= Emergent Universe =

Cosmological models

An emergent Universe scenario is a cosmological model that features the Universe being in a low-entropy "dormant" state before the Big Bang or the beginning of the cosmic inflation. Several such scenarios have been proposed in the literature.

== "Cosmic egg" scenarios ==
A popular version proposed by George Ellis and others involves the Universe shaped like a 3-dimensional sphere (or another compact manifold) until a rolling scalar field begins inflating it.
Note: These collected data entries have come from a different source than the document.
Lemma BuildTree_children_follow_listing_witness :
  exists t,
    BuildTree Sample.lib Sample.scenarioFS 3 (Sample.scenarioOpts (-1) [".go"])
    = Some (Some t, None) /\
    forall j m entries,
      at_depth j t m ->
      os.ReadDir Sample.scenarioFS (Path m) = Ok entries ->
      Subseq (childNames (Children m)) (entryNames entries).
Proof.
  eexists. split; [reflexivity|].
  apply (BuildTree_children_follow_listing
           Sample.lib Sample.scenarioFS 3 (Sample.scenarioOpts (-1) [".go"])).
  reflexivity.
Defined.

(** X5. An error returned by [BuildTree] is one of two: the root could not
    be stat'ed, or some directory could not be listed; the message names
    the path and carries the error of the file system.  Pattern and
    metadata failures never become errors. *)
Theorem BuildTree_error_kinds (L : GoLib) (fs : os.FileSystem) (fuel : nat)
        (opts : BuildOptions) (n : option Node) (err : error) :
  BuildTree L fs fuel opts = Some (n, Some err) ->
  (exists e, os.Stat fs (Path_ opts) = Err e /\
             err = ("error accessing path " ++ Path_ opts ++ ": " ++ e)%string) \/
  (exists q e, os.ReadDir fs q = Err e /\
               err = ("error reading directory " ++ q ++ ": " ++ e)%string).
Proof.
  unfold BuildTree. destruct (os.Stat fs (Path_ opts)) as [info|e].
  - intros H. right. eapply buildTreeRecursive_error; exact H.
  - intros [= <- <-]. left. eauto.
Qed.

Lemma BuildTree_error_kinds_witness :
  (exists e, os.Stat Sample.lockedFS (Path_ Sample.lockedOpts) = Err e /\
             "error reading directory root/locked: permission denied"%string
             = ("error accessing path " ++ Path_ Sample.lockedOpts ++ ": " ++ e)%string) \/
  (exists q e, os.ReadDir Sample.lockedFS q = Err e /\
               "error reading directory root/locked: permission denied"%string
               = ("error reading directory " ++ q ++ ": " ++ e)%string).
Proof.
  apply (BuildTree_error_kinds Sample.lib Sample.lockedFS 2 Sample.lockedOpts None).
  reflexivity.
Defined.
Lemma same_but_blanks_fold (pairs : list (pystr * pystr)) d1 d2 :
  same_but_blanks d1 d2 →
  same_but_blanks (fold_left (fun d kv => <[kv.1 := kv.2]> d) pairs d1)
                  (fold_left (fun d kv => <[kv.1 := kv.2]> d) pairs d2).
Proof.
  revert d1 d2. induction pairs as [|[k v] pairs IH]; intros d1 d2 H; [done|].
  simpl. apply IH. intros key. destruct (H key) as [H1 H2].
  destruct (decide (k = key)) as [->|Hne].
  - by rewrite !lookup_insert_eq.
  - by rewrite !lookup_insert_ne.
Qed.

Lemma same_but_blanks_zip headers A B s1 s2 :
  headers !! length A = Some k_str → strip s1 = strip s2 →
  same_but_blanks (dict (zip headers (A ++ s1 :: B)))
                  (dict (zip headers (A ++ s2 :: B))).
Proof.
  intros Hk Hs. unfold dict.
  rewrite <- (take_drop (length A) headers).
  rewrite !zip_with_app by (rewrite length_take; apply lookup_lt_Some in Hk; lia).
  rewrite (drop_S _ _ _ Hk). cbn [zip_with]. rewrite !fold_left_app. cbn [fold_left].
  apply same_but_blanks_fold. intros key.
  destruct (decide (k_str = key)) as [<-|Hne]; simpl.
  - rewrite !lookup_insert_eq. simpl. by rewrite Hs.
  - by rewrite !lookup_insert_ne.
Qed.

End FieldBlanks.

Section StrippedFirst.

Variable lower : pystr -> pystr.
Variable unidecode : pystr -> pystr.

Lemma extract_row_same_but_blanks opts sem_types d1 d2 :
  same_but_blanks d1 d2 →
  extract_row lower unidecode opts sem_types d1
  = extract_row lower unidecode opts sem_types d2.
Proof.
  intros H. unfold extract_row, getitem.
  destruct (H k_str) as [_ Hstr].
  rewrite <- (proj1 (H k_cui)), <- (proj1 (H k_sab)), <- (proj1 (H k_tty)),
    <- (proj1 (H k_ispref)) by done.
  destruct (d1 !! k_str) as [s1|], (d2 !! k_str) as [s2|]; simpl in *;
    try done.
  injection Hstr as ->. done.
Qed.

Lemma extract_loop_same_but_blanks pre row row' post headers lang opts
    sem_types total i :
  same_but_blanks (row_content headers row) (row_content headers row') →
  extract_loop lower unidecode
    (get_mrconso_iterator (pre ++ row :: post) headers lang) opts sem_types total i
  = extract_loop lower unidecode
      (get_mrconso_iterator (pre ++ row' :: post) headers lang) opts sem_types
      total i.
Proof.
  intros H. revert i. induction pre as [|ln pre IH]; intros i.
  - rewrite !app_nil_l, !get_mrconso_iterator_cons.
    rewrite <- (proj1 (H k_lat)) by done.
    destruct (row_content headers row !! k_lat) as [lat|]; [|done].
    case_decide; [|done]. cbn [extract_loop].
    by rewrite (extract_row_same_but_blanks _ _ _ _ H).
  - rewrite <- !app_comm_cons, !(get_mrconso_iterator_cons ln).
    destruct (row_content headers ln !! k_lat) as [lat|]; [|done].
    case_decide; [|apply IH]. cbn [extract_loop]. by rewrite IH.
Qed.

End StrippedFirst.

(** C10: the text of a record is obtained by applying the optional
    lowercase folding and unicode normalisation to the stripped [str]
    field.  Consequently a row whose [str] field (the field at the schema
    position named 'str') has blanks around its text and the same row
    without these blanks pass the language filter alike, give the same
    record or the same error, and leave the whole output of the extractor
    unchanged wherever the row stands in the file. *)
Theorem surface_text_stripped_first
    (lower unidecode : pystr -> pystr) (opts : options)
    (sem_types : gmap pystr (list pystr)) (headers : list pystr)
    (fs1 fs2 : list pystr) (s : pystr) :
  Forall (fun f => bar ∉ f) fs1 →
  bar ∉ s →
  headers !! length fs1 = Some k_str →
  let row := join bar (fs1 ++ s :: fs2) in
  let row' := join bar (fs1 ++ strip s :: fs2) in
  (∀ content s0 r,
     content !! k_str = Some s0 →
     extract_row lower unidecode opts sem_types content = Ok r →
     term r
     = (if normalize_unicode opts then unidecode else id)
         ((if lowercase opts then lower else id) (strip s0)))
  ∧ row_content headers row !! k_lat = row_content headers row' !! k_lat
  ∧ extract_row lower unidecode opts sem_types (row_content headers row)
    = extract_row lower unidecode opts sem_types (row_content headers row')
  ∧ (∀ pre post total i,
       extract_loop lower unidecode
         (get_mrconso_iterator (pre ++ row :: post) headers (language opts))
         opts sem_types total i
       = extract_loop lower unidecode
           (get_mrconso_iterator (pre ++ row' :: post) headers (language opts))
           opts sem_types total i).
Proof.
  intros Hfs1 Hs Hk row row'.
  assert (Hrel : same_but_blanks (row_content headers row)
                                 (row_content headers row')).
  { subst row row'. unfold row_content.
    destruct (fields_of_join fs1 s fs2 Hfs1 Hs) as (HA & s1 & -> & Hs1).
    destruct (fields_of_join fs1 (strip s) fs2 Hfs1) as (_ & s2 & -> & Hs2).
    { intros Hin. by apply strip_subseteq in Hin. }
    apply same_but_blanks_zip; [by rewrite HA|].
    by rewrite Hs1, Hs2, strip_idemp. }
  split_and!.
  - intros content s0 r Hs0 Hrow.
    apply extract_row_Ok in Hrow as (s' & ip & Hs' & _ & _ & _ & _ & _ & -> & _).
    rewrite Hs0 in Hs'. injection Hs' as <-. unfold transformed.
    by destruct (lowercase opts), (normalize_unicode opts).
  - apply (Hrel k_lat). done.
  - by apply extract_row_same_but_blanks.
  - intros pre post total i. by apply extract_loop_same_but_blanks.
Qed.

(** A row whose text stands between blanks, in the middle of the line. *)
Lemma surface_text_stripped_first_witness :
  let headers := [k_cui; k_lat; k_str; k_sab; k_tty; k_ispref] in
  let opts := Options true true Examples.ENG true in
  extract_row Examples.latin_lower Examples.latin_unidecode opts
    Examples.sem_types
    (row_content headers (py "C0001|ENG|  Aspirin |MTH|PN|Y"))
  = Ok (TermRecord (py "aspirin") (py "C0001") [py "T001"]
                   (py "MTH") (py "PN") 1)
  ∧ extract_row Examples.latin_lower Examples.latin_unidecode opts
      Examples.sem_types
      (row_content headers (py "C0001|ENG|  Aspirin |MTH|PN|Y"))
    = extract_row Examples.latin_lower Examples.latin_unidecode opts
        Examples.sem_types
        (row_content headers (py "C0001|ENG|Aspirin|MTH|PN|Y")).
Proof.
  intros headers opts. split; [vm_compute; reflexivity|].
  destruct (surface_text_stripped_first
              Examples.latin_lower Examples.latin_unidecode opts
              Examples.sem_types headers
              [py "C0001"; py "ENG"] [py "MTH"; py "PN"; py "Y"]
              (py "  Aspirin "))
    as (_ & _ & Hsame & _).
  - repeat constructor; compute_done.
  - compute_done.
  - reflexivity.
  - exact Hsame.
Defined.

(** * Further properties *)

(** ** The loader *)

Lemma get_semantic_types_loop_app headers f1 f2 sem_types :
  get_semantic_types_loop headers (f1 ++ f2) sem_types
  = let! sem_types' := get_semantic_types_loop headers f1 sem_types in
    get_semantic_types_loop headers f2 sem_types'.
Proof.
  revert sem_types. induction f1 as [|ln f1 IH]; intros sem_types; [done|].
  cbn [app get_semantic_types_loop].
  destruct (get_semantic_types_step headers sem_types ln); [apply IH|done].
Qed.

Lemma get_semantic_types_step_loadable headers sem_types ln :
  get_semantic_types_step headers sem_types ln
  = match row_content headers ln !! k_cui, row_content headers ln !! k_sty with
    | None, _ => Raise (KeyError k_cui)
    | Some _, None => Raise (KeyError k_sty)
    | Some c, Some s =>
        Ok (<[c := default [] (sem_types !! c) ++ [s]]> sem_types)
    end.
Proof.
  unfold get_semantic_types_step, getitem.
  destruct (row_content headers ln !! k_cui); [|done].
  by destruct (row_content headers ln !! k_sty).
Qed.

Lemma get_semantic_types_loop_loadable headers f sem_types :
  Forall (loadable headers) f →
  ∃ sem_types', get_semantic_types_loop headers f sem_types = Ok sem_types'.
Proof.
  intros Hf. revert sem_types.
  induction Hf as [|ln f [[c Hc] [s Hs]] _ IH]; intros sem_types; [by eexists|].
  cbn [get_semantic_types_loop].
  rewrite get_semantic_types_step_loadable, Hc, Hs. apply IH.
Qed.

Lemma get_semantic_types_loop_Ok_loadable headers f sem_types sem_types' :
  get_semantic_types_loop headers f sem_types = Ok sem_types' →
  Forall (loadable headers) f.
Proof.
  revert sem_types. induction f as [|ln f IH]; intros sem_types; [done|].
  cbn [get_semantic_types_loop].
  destruct (get_semantic_types_step headers sem_types ln) as [sem1|e] eqn:Hstep;
    [|done].
  intros Hloop. constructor; [|by eapply IH].
  apply get_semantic_types_step_Ok in Hstep as (c & s & Hc & Hs & _).
  split; red; eauto.
Qed.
These models are notable as potentially avoiding both a Big Bang singularity and a quantum gravity era.

== Criticism ==
This proposal has been criticised by Vilenkin and Mithani and on different grounds by Aguirre and Kehayias as inconsistent if quantum-mechanical effects are taken into account, however, it has been suggested that in more exotic scenarios one or both of these issues might be circumvented.
== "Rube Goldberg cosmology" scenario ==
One of such more exotic emergent Universe scenarios, nicknamed "Rube Goldberg cosmology", features the pre-inflationary Universe shaped like a corridor with two finite (compactified) dimensions and two waves traveling along the third dimension towards each other from past-eternity with the speed of light (likened by the author to two trains loaded with explosives headed for a collision on the same railroad track) that initiate inflation or Big Bang upon colliding.